* EXERCISE REQUIREMENTS: Your task is to repeat the entries exactly from their first line through the line with "resolve w goos goarch ignore false", and to stop there.
· · · · · · ·
(** C2 (amended).  The module-root query runs first in every invocation.
    When it succeeds: with [-mod=false] the root is the working directory
    (the packages below it are loaded, and the module root is not used);
    with [-mod] the root is the module root.  When it fails the run ends
    with status 2 or 1, whether or not [-mod] is set. *)
Theorem C2_root_selection (w : World) (goos goarch : string)
    (ignore : list Regexp) (stdlib : bool) :
  (forall mroot valid cwd,
     snd (moduleRoot w) = Val (mroot, valid, None) ->
     os_Getwd w = inl cwd ->
     analyse_root w false = ([Exec "go" ["env"; "GOMOD"] None; GetwdCall], Val cwd) /\
     analyse_root w true = ([Exec "go" ["env"; "GOMOD"] None], Val mroot) /\
     forall evs root imports,
       resolve w goos goarch ignore false stdlib = (evs, Val (root, imports)) ->
       root = cwd /\ exists cfg, LoadCall cfg (filepath_Join w cwd "...") ∈ evs) /\
  (forall module list_ lock verbose noBuiltin custom r valid e,
     snd (moduleRoot w) = Val (r, valid, Some e) ->
     analyse w goos goarch ignore module list_ lock stdlib verbose noBuiltin custom
     = ([Exec "go" ["env"; "GOMOD"] None; Stderr (e +:+ nl)],
        Exit (if valid then 2 else 1))).
Proof.
  split.
  - intros mroot valid cwd Hm Hwd.
    assert (H0 : analyse_root w false
                 = ([Exec "go" ["env"; "GOMOD"] None; GetwdCall], Val cwd)).
    { unfold analyse_root. rewrite (moduleRoot_eq _ _ Hm). cbn [bind negb emit].
      by rewrite Hwd. }
    split; [exact H0 |]. split.
    { unfold analyse_root. by rewrite (moduleRoot_eq _ _ Hm). }
    intros evs root imports Hres.
    apply resolve_inv in Hres as (e0 & e1 & pkgs & e2 & imps & e3 & Hr & Hl & _ & _ & ->).
    rewrite H0 in Hr. injection Hr as <- <-. split; [done |].
    destruct (analyse_load_trace w goos goarch cwd) as (cfg & rest & Ht).
    rewrite Hl in Ht. cbn [fst] in Ht. subst e1. exists cfg.
    apply elem_of_app. right. apply elem_of_app. left. by left.
  - intros module list_ lock verbose noBuiltin custom r valid e Hm.
    apply analyse_root_exit. rewrite (analyse_root_failure _ _ _ _ _ Hm).
    by destruct valid.
Qed.

Lemma C2_witness :
  analyse_root w_ok false
  = ([Exec "go" ["env"; "GOMOD"] None; GetwdCall], Val "/work/sub") /\
  analyse_root w_ok true = ([Exec "go" ["env"; "GOMOD"] None], Val "/work").
Proof.
  destruct (C2_root_selection w_ok "linux" "amd64" [] false) as [H _].
  destruct (H "/work" true "/work/sub") as (H1 & H2 & _).
  - vm_compute. reflexivity.
  - reflexivity.
  - split; [exact H1 | exact H2].
Defined.

Lemma main_w_nomod :
  main w_nomod (with_module default_flags false)
  = ([Exec "go" ["env"; "GOMOD"] None; Stderr ("no go.mod" +:+ nl)], Exit 2).
Proof. vm_compute. reflexivity. Qed.

(** C2 as stated fails: with [-mod=false], valid flags and a working
    directory that can be read, a directory without [go.mod] above it ends
    the run with status 2 before any package is loaded. *)
Lemma C2_counterexample :
  ~ (forall (w : World) (fl : Flags) (cwd : string),
       f_module fl = false ->
       f_noBuiltin fl = false ->
       snd (set_regexps w (f_ignore fl)) = None ->
       os_Getwd w = inl cwd ->
       exists cfg, LoadCall cfg (filepath_Join w cwd "...") ∈ fst (main w fl)).
Proof.
  intros H.
  destruct (H w_nomod (with_module default_flags false) "/work/sub"
              eq_refl eq_refl eq_refl eq_refl) as [cfg Hin].
  rewrite main_w_nomod in Hin. cbn [fst] in Hin.
  apply elem_of_cons in Hin as [Hin | Hin]; [discriminate |].
  apply elem_of_cons in Hin as [Hin | Hin]; [discriminate |].
  by apply elem_of_nil in Hin.
Qed.

(** C3 (amended).  The three ways the module-root query fails: when the
    [go env GOMOD] command itself fails the status is 1; when it reports
    that the tool is not in module-aware mode (empty output) the status is
    2; when it reports that there is no [go.mod] the status is 2.  Each
    writes one diagnostic on standard error and nothing else happens. *)
Theorem C3_module_root_status (w : World) (goos goarch : string)
    (ignore : list Regexp)
    (module list_ lock stdlib verbose noBuiltin : bool) (custom : string) :
  let r := cmd_Run w "go" ["env"; "GOMOD"] None in
  let gomod := strings_TrimSpace w (cmd_stdout r) in
  let run := analyse w goos goarch ignore module list_ lock stdlib verbose
               noBuiltin custom in
  (forall e, cmd_err r = Some e ->
     run = ([Exec "go" ["env"; "GOMOD"] None;
             Stderr (("go env " +:+ e +:+ ": " +:+ cmd_stderr r) +:+ nl)],
            Exit 1)) /\
  (cmd_err r = None -> gomod = "" ->
     run = ([Exec "go" ["env"; "GOMOD"] None;
             Stderr ("go tool not running in module mode" +:+ nl)],
            Exit 2)) /\
  (cmd_err r = None -> gomod <> "" -> gomod = os_DevNull w ->
     run = ([Exec "go" ["env"; "GOMOD"] None;
             Stderr ("no go.mod" +:+ nl)],
            Exit 2)).
Proof.
  intros r gomod run. subst run.
  split; [| split].
  - intros e He. apply analyse_root_exit.
    rewrite (analyse_root_failure w module "" false
               ("go env " +:+ e +:+ ": " +:+ cmd_stderr r)); [done |].
    unfold moduleRoot. fold r. rewrite He. reflexivity.
  - intros He Hg. apply analyse_root_exit.
    rewrite (analyse_root_failure w module "" true
               "go tool not running in module mode"); [done |].
    unfold moduleRoot. fold r. rewrite He. cbv zeta. fold gomod. rewrite Hg.
    reflexivity.
  - intros He Hne Hg. apply analyse_root_exit.
    rewrite (analyse_root_failure w module "" true "no go.mod"); [done |].
    unfold moduleRoot. fold r. rewrite He. cbv zeta. fold gomod.
    apply String.eqb_neq in Hne. rewrite Hne.
    apply String.eqb_eq in Hg. rewrite Hg. reflexivity.
Qed.

Lemma C3_witness :
  analyse w_gopath "linux" "amd64" [] true false false false false false ""
  = ([Exec "go" ["env"; "GOMOD"] None;
      Stderr ("go tool not running in module mode" +:+ nl)],
     Exit 2).
Proof.
  apply (C3_module_root_status w_gopath "linux" "amd64" [] true false false
           false false false ""); reflexivity.
Defined.

(** C3 as stated fails: the [go] tool answers the query with an empty
    line (it is not in module-aware mode) and the run ends with status 2,
    not with the internal-error status 1. *)
Lemma C3_counterexample :
  ~ (forall (w : World) (fl : Flags),
       f_noBuiltin fl = false ->
       snd (set_regexps w (f_ignore fl)) = None ->
       cmd_err (cmd_Run w "go" ["env"; "GOMOD"] None) = None ->
       strings_TrimSpace w (cmd_stdout (cmd_Run w "go" ["env"; "GOMOD"] None)) = "" ->
       snd (main w fl) = Exit 1).
Proof.
  intros H.
  specialize (H w_gopath default_flags eq_refl eq_refl eq_refl eq_refl).
  vm_compute in H. discriminate.
Qed.

(** C5.  An import path that one of the compiled [-i] patterns matches is
    not among the import paths to analyse, whether or not the standard
    library is included and whatever the classification of the path. *)
Theorem C5_ignored_import_excluded (w : World) (P : gmap string bool)
    (ignorer : list Regexp) (goos goarch : string) (module stdlib : bool)
    (evs : list event) (root : string) (imports : list string)
    (p : string) (re : Regexp) (I : string) :
  range_ok w ->
  set_regexps w P = (ignorer, None) ->
  p ∈ dom P ->
  regexp_Compile w p = inl re ->
  regexp_MatchString w re I = true ->
  resolve w goos goarch ignorer module stdlib = (evs, Val (root, imports)) ->
  I ∉ imports.
Proof.
  intros Hw Hre Hp Hc Hm Hres HI.
  assert (Hig : matchers_match w ignorer I = true).
  { apply matchers_match_true. exists re. split; [| done].
    by eapply set_regexps_complete. }
  apply resolve_inv in Hres as (e0 & e1 & pkgs & e2 & imps & e3 & _ & _ & Hcol & Hfil & _).
  destruct (analysis_target_origin _ _ _ _ _ _ _ _ _ _ _ Hcol Hfil HI)
    as (pkg & m & _ & _ & Hno & _).
  congruence.
Qed.

Lemma C5_witness : "B-ignored" ∉ ["A"].
Proof.
  apply (C5_ignored_import_excluded w_ok (set_Set ∅ "B") ignore_B "linux" "amd64"
           true false evs_ok "/work" ["A"] "B" {| expr := "B" |} "B-ignored").
  - apply range_ok_id.
  - vm_compute. reflexivity.
  - apply elem_of_dom. exists true. vm_compute. reflexivity.
  - reflexivity.
  - vm_compute. reflexivity.
  - exact resolve_w_ok.
Defined.


Lemma collect_w_ok :
  analyse_collect w_ok ignore_B pkgs_ok
  = ([], Val (<["A" := ["m/p"]]> (<["fmt" := ["m/p"]]> ∅))).
Proof. vm_compute. reflexivity. Qed.

Lemma collect_w_two :
  analyse_collect w_two [] pkgs_two = ([], Val (<["b/x" := ["a/p"]]> ∅)).
Proof. vm_compute. reflexivity. Qed.

(** ** Panics *)

Lemma bind_not_Panic_Val {A B} (m : M A) (f : A -> M B) :
  snd m <> Panic ->
  (forall e a, m = (e, Val a) -> snd (f a) <> Panic) ->
  snd (bind m f) <> Panic.
Proof.
  destruct m as [e1 [a | c |]]; simpl; intros H1 H2; try done.
  specialize (H2 e1 a eq_refl). by destruct (f a).
Qed.

Ltac no_panic_step :=
  match goal with
  | |- snd (bind _ _) <> Panic => apply bind_not_Panic; [| intros ?]
  | |- snd (emit _) <> Panic => done
  | |- snd (Eprintln _) <> Panic => done
  | |- snd (Println _) <> Panic => done
  | |- snd (Print _) <> Panic => done
  | |- snd (ret _) <> Panic => done
  | |- snd (exit _) <> Panic => done
  | |- snd (match ?x with _ => _ end) <> Panic => destruct x
  | |- snd (if ?b then _ else _) <> Panic => destruct b
  | |- snd (let '(_, _) := ?x in _) <> Panic => destruct x
  end.

Lemma moduleRoot_no_panic w : snd (moduleRoot w) <> Panic.
Proof. unfold moduleRoot. repeat no_panic_step. Qed.

Lemma analyse_root_no_panic w module : snd (analyse_root w module) <> Panic.
Proof.
  unfold analyse_root. apply bind_not_Panic; [apply moduleRoot_no_panic |].
  intros [[root valid] err]. repeat no_panic_step.
Qed.

Lemma PrintErrors_no_panic w pkgs : snd (PrintErrors w pkgs) <> Panic.
Proof.
  unfold PrintErrors. apply bind_not_Panic; [| intros; no_panic_step].
  induction (packages_PrintErrors w pkgs) as [| e l IH]; repeat no_panic_step.
  exact IH.
Qed.

Lemma analyse_load_no_panic w goos goarch root :
  snd (analyse_load w goos goarch root) <> Panic.
Proof.
  unfold analyse_load. no_panic_step; [no_panic_step |].
  no_panic_step; [| repeat no_panic_step].
  apply bind_not_Panic; [apply PrintErrors_no_panic |]. intros. repeat no_panic_step.
Qed.

Lemma analyse_load_Val w goos goarch root e pkgs :
  analyse_load w goos goarch root = (e, Val pkgs) ->
  exists cfg pattern, packages_Load w cfg pattern = inl pkgs.
Proof.
  unfold analyse_load. intros H.
  apply bind_Val_inv in H as (e1 & [] & e2 & _ & H & _).
  destruct (packages_Load w _ _) as [pkgs' | err] eqn:Hl.
  - apply bind_Val_inv in H as (e3 & n & e4 & _ & H & _).
    destruct (negb (n =? 0)); [done |]. injection H as _ <-. eauto.
  - apply bind_Val_inv in H as (e3 & [] & e4 & _ & H & _). done.
Qed.

Lemma collect_pkg_no_panic w ignore pkg keys imps :
  pkg_Module pkg <> None -> snd (collect_pkg w ignore pkg keys imps) <> Panic.
Proof.
  intros Hm. revert imps.
  induction keys as [| imp keys IH]; intros imps; cbn [collect_pkg]; [done |].
  destruct (pkg_Module pkg); [| done].
  destruct (strings_HasPrefix _ _); [apply IH |].
  destruct (matchers_match _ _ _); apply IH.
Qed.

Lemma collect_pkgs_no_panic w ignore pkgs imps :
  (forall pkg, pkg ∈ pkgs -> pkg_Module pkg <> None) ->
  snd (collect_pkgs w ignore pkgs imps) <> Panic.
Proof.
  revert imps. induction pkgs as [| pkg pkgs IH]; intros imps Hall;
    cbn [collect_pkgs]; [done |].
  apply bind_not_Panic.
  - apply collect_pkg_no_panic, Hall. by left.
  - intros imps'. apply IH. intros p Hp. apply Hall. by right.
Qed.

Lemma isStdlib_no_panic w p goos goarch : snd (isStdlib w p goos goarch) <> Panic.
Proof.
  unfold isStdlib. no_panic_step; [no_panic_step |].
  destruct (cmd_err _); [| no_panic_step].
  destruct (strings_Cut _ _) as [[note after] ok]. repeat no_panic_step.
Qed.

Lemma filter_loop_no_panic w goos goarch stdlib kvs imports :
  snd (filter_loop w goos goarch stdlib kvs imports) <> Panic.
Proof.
  revert imports.
  induction kvs as [| [i by_] kvs IH]; intros imports; cbn [filter_loop]; [done |].
  destruct stdlib; cbn [negb]; [apply IH |].
  apply bind_not_Panic; [apply isStdlib_no_panic |].
  intros [isStd [e |]]; [repeat no_panic_step |].
  destruct isStd; apply IH.
Qed.

Lemma print_lines_no_panic l : snd (print_lines l) <> Panic.
Proof. by rewrite print_lines_spec. Qed.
· · · · · · ·
* OUTPUT FOR THIS EXERCISE:
(** C2 (amended).  The module-root query runs first in every invocation.
    When it succeeds: with [-mod=false] the root is the working directory
    (the packages below it are loaded, and the module root is not used);
    with [-mod] the root is the module root.  When it fails the run ends
    with status 2 or 1, whether or not [-mod] is set. *)
Theorem C2_root_selection (w : World) (goos goarch : string)
    (ignore : list Regexp) (stdlib : bool) :
  (forall mroot valid cwd,
     snd (moduleRoot w) = Val (mroot, valid, None) ->
     os_Getwd w = inl cwd ->
     analyse_root w false = ([Exec "go" ["env"; "GOMOD"] None; GetwdCall], Val cwd) /\
     analyse_root w true = ([Exec "go" ["env"; "GOMOD"] None], Val mroot) /\
     forall evs root imports,
       resolve w goos goarch ignore false stdlib = (evs, Val (root, imports)) ->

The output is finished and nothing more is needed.